Renaissance Military Memoirs: War, History, and Identity, 1450-1600
In a modern world in which television increasingly seems to serve up its coverage of the horrors of war much as it does any other “reality program”, the true reality of warfare seems forever lost except to those who bear the psychological stigmata of being eyewitnesses to the horrific “face of battle” and then living to talk of it. The complaint that war is often written of in glorified and extremely unrealistic terms stretches back to Thucydides and before. One source that may have lessened somewhat this misunderstanding of war as it actually exists, the battlefield memoir, has seldom been dignified by modern military historians as worthy of serious study. This gap is at least partially filled by Dr. Noah Harari’s fine monograph on war memoirs in late-medieval and Renaissance Europe.
In many ways, Harari sees the battlefield reminiscence as a form not held captive by its own time. He thus inserts into a single continuum works as diverse as the personal war accounts of Bernal Diaz and Olivier de la Marche in the sixteenth century and the more politicized remembrances of Ron Kovic and Norman Swarzkopf in the twentieth. He contends that despite the different ages in which these books were written, they were all composed in similar styles by authors of the same class and for much the same reason. No matter when these memoirs were penned, the authors set out to tell their personal stories of accomplishment and survival in the autonomous realm of the battlefield, a place that eerily stands outside the bounds of time and history. Since such writers claim to have suffered all the terrible shocks war can unleash on body and mind, the works they produced normally focus on how their war service changed them and do not constitute an accurate listing of the facts of any particular campaign. Far from being chronological, they attempt to recreate the kaleidoscope of emotions every warrior experiences in the midst of battle. A strain that runs through all the memoirs is that history’s rendition of war was designed to principally glorify the accomplishments of kings and generals who were often touched by war only indirectly. The works that Harari focuses on, however, were principally written by captains or common-soldiers who set out to tell the “real story”—not in historiographical, but in personal terms. The motivation of these old soldiers for such lengthy and complicated projects was to counter the very misunderstanding and misinformation about war they encountered in the civilian populations they were trying to re-enter. In re-telling their war stories, however, the authors of the memoirs often strayed from their averred purpose of “setting the record straight” to commemorate their own “good deeds of arms”, while providing life lessons concerning manhood and honor drawn from warfare for those who had no personal knowledge of it. Because of the personal vantage point of the memorialists, the events of campaigns often ran together and became badly confused with the authors’ retelling of them. This confusion often manifested itself in the distortion of the authors’ memories and the apparent illogical organization of these works.

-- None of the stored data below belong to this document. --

Lemma Get_entries key d s : entries_ (Get key d s).2 = entries_ s.
Proof.
  unfold Get. destruct (entries_same (UpdateTime s)) as (_ & _ & _ & H). specialize (H (GetKeyCommonPrefix (parse_key key))).
  destruct (GetEntries _ _) as [[st es] s']. cbn in H. destruct st, es; cbn; try done; destruct (DataHandler.UnmarshalEntries _ _ _); done.
Qed.

(** The runtime of data that are read is in the store. *)
Lemma Get_runtime key s r : runtime (Get key no_data s).1.2 = Some r -> (key, VRuntime r) ∈ entries_ s.
Proof.
  unfold Get. pose proof (get_entries_from (GetKeyCommonPrefix (parse_key key)) (UpdateTime s)) as H. destruct (GetEntries _ _) as [[st es] s']. cbn in H.
  destruct st, es as [|e es]; cbn [fst snd]; try done. pose proof (DataHandler.entries_runtime key (e :: es) no_data r) as Hr.
  destruct (DataHandler.UnmarshalEntries _ _ _) as [st d]. cbn in *. intros [E|E]%Hr; [done|]. by apply H.
Qed.

Lemma get1_entries key s : entries_ (get1 key s).2 = entries_ s.
Proof. unfold get1. pose proof (proj1 (entries_same s)) as Ha. destruct (answer s) as [a s']. cbn in Ha. repeat case_match; by simplify_eq/=. Qed.

Lemma get1_value key s v : (get1 key s).1.2 = Some v -> (key, v) ∈ entries_ s.
Proof.
  unfold get1. pose proof (proj1 (entries_same s)) as Ha. destruct (answer s) as [a s']. cbn in Ha. rewrite <- Ha. case_if; [|done].
  destruct (list_find _ _) as [[i [k x]]|] eqn:E; [|done]. cbn. intros [= <-]. apply list_find_Some in E as (E & <- & _). by eapply list_elem_of_lookup_2.
Qed.

Lemma GetRuntime_entries key s : entries_ (GetRuntime key s).2 = entries_ s.
Proof.
  unfold GetRuntime. pose proof (get1_entries key (UpdateTime s)) as H. destruct (get1 key (UpdateTime s)) as [[a v] s']. cbn in H.
  assert (forall st, entries_ (MarkWhenCorrupted st s').2 = entries_ s') as Hm by (intros; apply (entries_same s')).
  rewrite <- H. specialize (Hm a). destruct a, v as [[]|]; cbn; try done; destruct (MarkWhenCorrupted _ s'); done.
Qed.

Lemma GetRuntime_from key s r : (GetRuntime key s).1.2 = Some r -> (key, VRuntime r) ∈ entries_ s.
Proof.
  unfold GetRuntime. pose proof (get1_value key (UpdateTime s)) as H. destruct (get1 key (UpdateTime s)) as [[a v] s']. cbn in H.
  destruct a, v as [[]|]; cbn; try done; try (destruct (MarkWhenCorrupted _ s'); done); intros [= <-]; by apply H.
Qed.

Lemma PutEntries_ok es : (forall k r, (k, VRuntime r) ∈ es -> P k r) -> op_ok (PutEntries es).
Proof.
  intros H s Hs. unfold PutEntries. pose proof (proj1 (entries_same s)) as Ha. destruct (answer s) as [a s']. cbn in Ha.
  case_if; cbn; [by apply runtimes_put; rewrite ?Ha|]. by rewrite (proj1 (proj2 (proj2 (entries_same s')))), Ha.
Qed.

Lemma Put_ok d r summ : P (GetUnifiedKey (r_key r)) r -> op_ok (Put d r summ).
Proof.
  intros H s Hs. unfold Put. set (x := if bool_decide _ then _ else _).
  assert (forall k r', (k, VRuntime r') ∈ x.2 ++ DataHandler.MarshalToEntries d r -> P k r') as Hx.
  { intros k r' [E|E]%elem_of_app; [|by apply marshal_runtime in E as [-> ->]]. subst x. revert E. case_if; cbn.
    - by intros ?%list_elem_of_singleton.
    - by intros ?%not_elem_of_nil. }
  destruct x as [summ' es]. cbn in Hx. pose proof (PutEntries_ok _ Hx (UpdateTime s) Hs) as HP. by destruct (PutEntries _ _).
Qed.

Lemma Delete_ok p : op_ok (Delete p).
Proof. intros s Hs. destruct (delete_cases p s) as [-> | ->]; [done|by apply runtimes_filter]. Qed.

Lemma Clear_ok : op_ok Clear.
Proof. intros s Hs. by apply (Delete_ok DATA_PREFIX (UpdateTime s)). Qed.

Lemma DeleteBatch_ok ks : op_ok (DeleteBatch ks).
Proof.
  assert (forall ks st x, runtimes_ok (entries_ x) -> runtimes_ok (entries_ (fold_left delete_one ks (st, x)).2)) as H.
  { clear ks. induction ks as [|k ks IH]; intros st x Hx; cbn [fold_left]; [done|]. pose proof (Delete_ok k x Hx) as Hd. cbn [delete_one].
    destruct (Delete k x) as [st' x']. by apply IH. }
  intros s Hs. by apply H.
Qed.

Lemma Update_ok d r summ : P (GetUnifiedKey (r_key r)) r -> op_ok (Update d r summ).
Proof.
  intros H s Hs. unfold Update. pose proof (Delete_ok (GetKeyCommonPrefix (parse_key (ukey (r_key r)))) s Hs) as Hd. destruct (Delete _ s) as [st s']. cbn in Hd.
  destruct st; cbn; try done. by apply Put_ok.
Qed.

Lemma PutRuntime_ok key r : P key r -> op_ok (PutRuntime key r).
Proof.
  intros H s Hs. unfold PutRuntime. pose proof (proj1 (entries_same (UpdateTime s))) as Ha. destruct (answer (UpdateTime s)) as [a s']. cbn in Ha.
  case_if; cbn.
  - rewrite Ha. intros k r' [E|E]%put1_elem; [by injection E as -> ->|by apply Hs].
  - by rewrite (proj1 (proj2 (proj2 (entries_same s')))), Ha.
Qed.

Lemma PutDelayData_ok d r info : runtime d = Some r -> P (GetUnifiedKey (r_key r)) r -> op_ok (PutDelayData d info).
Proof.
  intros E H s Hs. unfold PutDelayData. rewrite E. unfold PutSummary_key.
  assert (op_ok (PutEntries [(GetKeyCommonPrefix (r_key r) +:+ SUMMARY_SUFIX, VSummary (GetSummaryFromLoadInfo info no_summary))])) as H1
    by (apply PutEntries_ok; by intros k r' ?%list_elem_of_singleton).
  specialize (H1 (UpdateTime s) Hs). destruct (PutEntries _ (UpdateTime s)) as [st s']. cbn in H1. destruct st; try done.
  apply PutEntries_ok; [|done]. by intros k r' [-> ->]%marshal_runtime.
Qed.

(** Operations that leave the entries as they are. *)
Lemma read_only : (forall p s, entries_ (GetBatchRuntime p s).2 = entries_ s) /\ (forall p s, entries_ (GetBatchData p s).2 = entries_ s) /\
  (forall k x s, entries_ (GetSummary k x s).2 = entries_ s) /\ (forall k v s, entries_ (PutLocal k v s).2 = entries_ s) /\
  (forall k s, entries_ (GetLocal k s).2 = entries_ s) /\ (forall k s, entries_ (DeleteLocal k s).2 = entries_ s) /\
  (forall ds s, entries_ (PushSync ds s).2 = entries_ s) /\ (forall ds s, entries_ (Sync ds s).2 = entries_ s) /\
  (forall s, entries_ (SetRemotePullStartNotify s).2 = entries_ s).
Proof.
  assert (forall p s, entries_ (GetEntries p (UpdateTime s)).2 = entries_ s) as HE by (intros p s; apply (entries_same (UpdateTime s))).
  assert (forall s, entries_ (answer s).2 = entries_ s) as HA by (intros s; apply (entries_same s)).
  assert (forall st s, entries_ (MarkWhenCorrupted st s).2 = entries_ s) as HM by (intros st s; apply (entries_same s)).
  split_and!.
  - intros p s. unfold GetBatchRuntime. specialize (HE p s). destruct (GetEntries _ _) as [[st es] s']. cbn in HE. repeat case_match; done.
  - intros p s. unfold GetBatchData. specialize (HE p s). destruct (GetEntries _ _) as [[st es] s']. cbn in HE. repeat case_match; done.
  - intros k x s. unfold GetSummary. pose proof (get1_entries (GetKeyCommonPrefix k +:+ SUMMARY_SUFIX) (UpdateTime s)) as H. destruct (get1 _ _) as [[a v] s']. cbn in H.
    destruct v as [v|]; [by destruct v|]. pose proof (Get_entries (GetUnifiedKey k) no_data s') as H'. destruct (Get _ _ s') as [[st d] s'']. cbn in *.
    rewrite <- H, <- H'. by destruct st.
  - intros k v s. unfold PutLocal. specialize (HA (UpdateTime s)). destruct (answer _) as [a s']. cbn in HA. case_if; [done|]. by rewrite HM.
  - intros k s. unfold GetLocal. specialize (HA (UpdateTime s)). destruct (answer _) as [a s']. cbn in HA. specialize (HM a s').
    destruct a; repeat case_match; cbn in *; congruence.
  - intros k s. unfold DeleteLocal. specialize (HA (UpdateTime s)). destruct (answer _) as [a s']. cbn in HA. destruct a; cbn; try done; by rewrite HM.
  - intros ds s. unfold PushSync, start_sync. case_if; [done|]. specialize (HA (UpdateTime s)). destruct (answer _) as [a s']. cbn in HA. by case_if.
  - intros ds s. unfold Sync, start_sync. case_if; [done|]. specialize (HA (UpdateTime s)). destruct (answer _) as [a s']. cbn in HA. by case_if.
  - intros s. unfold SetRemotePullStartNotify. case_if; [done|]. specialize (HA s). destruct (answer _) as [a s']. cbn in HA. by case_if.
Qed.
End Runtimes.
End RuntimeStore.
End RuntimeStore.

(** ** An instance of the library

    Records are maps of entries; a key is split at its slashes, and the common prefix is the key without its last eight characters. *)
Module PlainLib.

Record Rec := mkRec { rec_uid : string; rec_file : bool; rec_origin : ValueType; rec_entries : gmap string ValueType; rec_uris : list UriInfo }.

Fixpoint split (sep : ascii) (l : list ascii) : list (list ascii) :=
  match l with
  | [] => [[]]
  | c :: l => if bool_decide (c = sep) then [] :: split sep l else match split sep l with w :: ws => (c :: w) :: ws | [] => [[c]] end
  end.
Definition word (s : string) (n : nat) : string := str_of (nth n (split "/" (chars s)) []).

Definition on_object (f : Object -> Object) (v : ValueType) : ValueType := match v with VObject (Some o) => VObject (Some (f o)) | _ => v end.

Lemma fold_insert {A} (l : list (string * A)) : forall m : gmap string A, fold_left (fun m e => <[e.1 := e.2]> m) l m = list_to_map (reverse l) ∪ m.
Proof.
  induction l as [|[k v] l IH]; intros m; cbn [fold_left]; [symmetry; apply (left_id_L ∅ (∪))|].
  rewrite IH, reverse_cons, list_to_map_app. cbn. rewrite insert_empty, <- (assoc_L (∪)). f_equal. apply insert_union_singleton_l.
Qed.

Lemma added_all l : forall r, fold_left (fun r e => mkRec (rec_uid r) (rec_file r) (rec_origin r) (<[e.1 := e.2]> (rec_entries r)) (rec_uris r)) l r
  = mkRec (rec_uid r) (rec_file r) (rec_origin r) (fold_left (fun m (e : string * ValueType) => <[e.1 := e.2]> m) l (rec_entries r)) (rec_uris r).
Proof. induction l as [|e l IH]; intros r; [by destruct r|]. cbn [fold_left]. by rewrite IH. Qed.

Definition names (i : Intention) : option string :=
  match i with
  | UD_INTENTION_DRAG => Some "drag" | UD_INTENTION_DATA_HUB => Some "DataHub" | UD_INTENTION_SYSTEM_SHARE => Some "SystemShare"
  | UD_INTENTION_PICKER => Some "Picker" | UD_INTENTION_MENU => Some "Menu" | UD_INTENTION_BASE | UD_INTENTION_BUTT => None
  end.

#[refine] Instance plain : UdLib := {|
  UD_INTENTION_MAP := names;
  DETAILS := "details"; ORI_URI := "oriUri"; REMOTE_URI := "remoteUri"; UNIFORM_DATA_TYPE := "uniformDataType"; PERMISSION_POLICY := "permissionPolicy";
  URI_PERMISSION_MASK := "uriPermissionMask"; URI_AUTHORIZATION_POLICIES := "uriAuthorizationPolicies"; GENERAL_FILE_URI := "general.file-uri"; HTML := "general.html";
  parse_key s := mkUKey s (word s 2) (word s 3) (word s 4);
  NewKey i b g := mkUKey (DATA_PREFIX +:+ i +:+ "/" +:+ b +:+ "/" +:+ g) i b g;
  IsValid k := bool_decide (groupId k <> "");
  GetUnifiedKey := ukey;
  GetKeyCommonPrefix k := substr (ukey k) 0 (size (ukey k) - 8);
  UnifiedRecord := Rec;
  GetUid := rec_uid;
  SetUid u r := mkRec u (rec_file r) (rec_origin r) (rec_entries r) (rec_uris r);
  IsFile := rec_file;
  GetOriginValue := rec_origin;
  GetInnerEntries := rec_entries;
  ClearInnerEntries r := mkRec (rec_uid r) (rec_file r) (rec_origin r) ∅ (rec_uris r);
  AddEntry k v r := mkRec (rec_uid r) (rec_file r) (rec_origin r) (<[k := v]> (rec_entries r)) (rec_uris r);
  GetEntries r := Some (rec_entries r);
  with_object k f r := mkRec (rec_uid r) (rec_file r) (rec_origin r) (alter (on_object f) k (rec_entries r)) (rec_uris r);
  GetUris := rec_uris;
  ComputeUris f r := mkRec (rec_uid r) (rec_file r) (rec_origin r) (rec_entries r) (f <$> rec_uris r);
  GetUriFromHtmlRecord r := mkRec (rec_uid r) (rec_file r) (rec_origin r) (rec_entries r) ((fun u => mkUri (oriUri u) "" "" 0 0) <$> rec_uris r)
|}.
Proof.
  - done.
  - intros [] []; done || (cbn; congruence).
  - done.
  - by_decide.
  - done.
  - done.
  - done.
  - done.
  - done.
  - done.
  - done.
  - done.
  - done.
  - by intros r u (x & -> & _)%list_elem_of_fmap.
  - intros r l Hl. rewrite added_all, fold_insert. cbn. rewrite (right_id_L ∅ (∪)). destruct r as [u f o m ur]. cbn in *. f_equal.
    rewrite <- (list_to_map_to_list m). apply list_to_map_proper; [|by rewrite reverse_Permutation].
    rewrite reverse_Permutation, Hl. apply NoDup_fst_map_to_list.
Defined.


(** Data of two records, the first with two entries of its own. *)
Definition sample_key : string := "udmf://drag/com.app/0123456789ABCDEF".
Definition sample_runtime : Runtime :=
  mkRuntime (parse_key sample_key) [mkPrivilege 7 ""] 1000 0 "com.app" "com.app" "dev" 2 7 "20" false "id" false 1.
Definition sample_records : list Rec :=
  [mkRec "r0" false (VOther 1) (<["a" := VOther 2]> {["b" := VOther 3]}) []; mkRec "r1" false (VOther 4) {["a" := VOther 5]} []].
Definition sample_data : UnifiedData := mkData (Some <$> sample_records : list (option UnifiedRecord)) (Some sample_runtime) no_properties.
Definition sample_store : RuntimeStore.Store :=
  RuntimeStore.mkStore [(sample_key, VSummary (mkSummary ∅ 0)); ("udmf://drag/com.other/11111111", VProperties no_properties)] ∅ [] [] false false 0 0.

Lemma sample_writable : DataHandler.writable (GetUnifiedKey (r_key sample_runtime)) (GetKeyCommonPrefix (r_key sample_runtime)) sample_records.
Proof.
  split.
  - by_decide.
  - by exists "8"%char, "9ABCDEF".
  - done.
  - by_decide.
  - intros r Hr. unfold sample_records in Hr. repeat (apply elem_of_cons in Hr as [->|Hr]; [by_decide|]). by apply not_elem_of_nil in Hr.
  - intros r u Hr Hu. unfold sample_records in Hr. repeat (apply elem_of_cons in Hr as [->|Hr]).
    + cbn in Hu. destruct (decide (u = "a")) as [->|H1]; [by_decide|]. destruct (decide (u = "b")) as [->|H2]; [by_decide|].
      rewrite lookup_insert_ne, lookup_singleton_ne in Hu by done. by destruct Hu.
    + cbn in Hu. destruct (decide (u = "a")) as [->|H1]; [by_decide|]. rewrite lookup_singleton_ne in Hu by done. by destruct Hu.
    + by apply not_elem_of_nil in Hr.
Qed.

Despite the anomalies of the accounts he discusses, readers will find Harari’s own work very well-organized and well-written. He effectively makes the case that, despite a viewpoint which is ahistorical or even ant-historical, the late-medieval and Renaissance memoirs are important for a number of historical specialties. For the military historian, they provide a human face to long-past battles which are often discussed by professional historians as if they were a package of abstract military events. For psycho-historians, the memoirs constitute an invaluable, though imperfect, snapshot of the effect of war on the human psyche and personality. For scholars of who use the historical record to recapture in part the most ephemeral aspects of mankind’s connection to the past, the human memory, the memoirs establish a very personalized record of the sojourn into the “land of war” and back. The memories that soldiers were endowed with from this experience and how hey elaborated them will be extremely interesting for scholars of the human dynamics of remembering and fashioning the past.
One of the weaknesses of the memoirs (which Harari is quick to point out) is their viability as historical sources. As students of the American Civil War have sadly discovered in the last few decades, the over-reliance on such accounts of the battlefield “reality” can often obscure rather than clarify the historical record. As one modern scholar puts it, investigating past campaigns solely from the viewpoint of the soldier in the field is fraught with intellectual dangers, since old soldiers not only can but do exaggerate and even lie. Despite such shortcomings of the memoirs, Dr. Harari is to be congratulated for a clear and effective treatment of a body of work which will surely spawn further research into the chimera of battlefield experience in both the Middle Ages and in the Renaissance.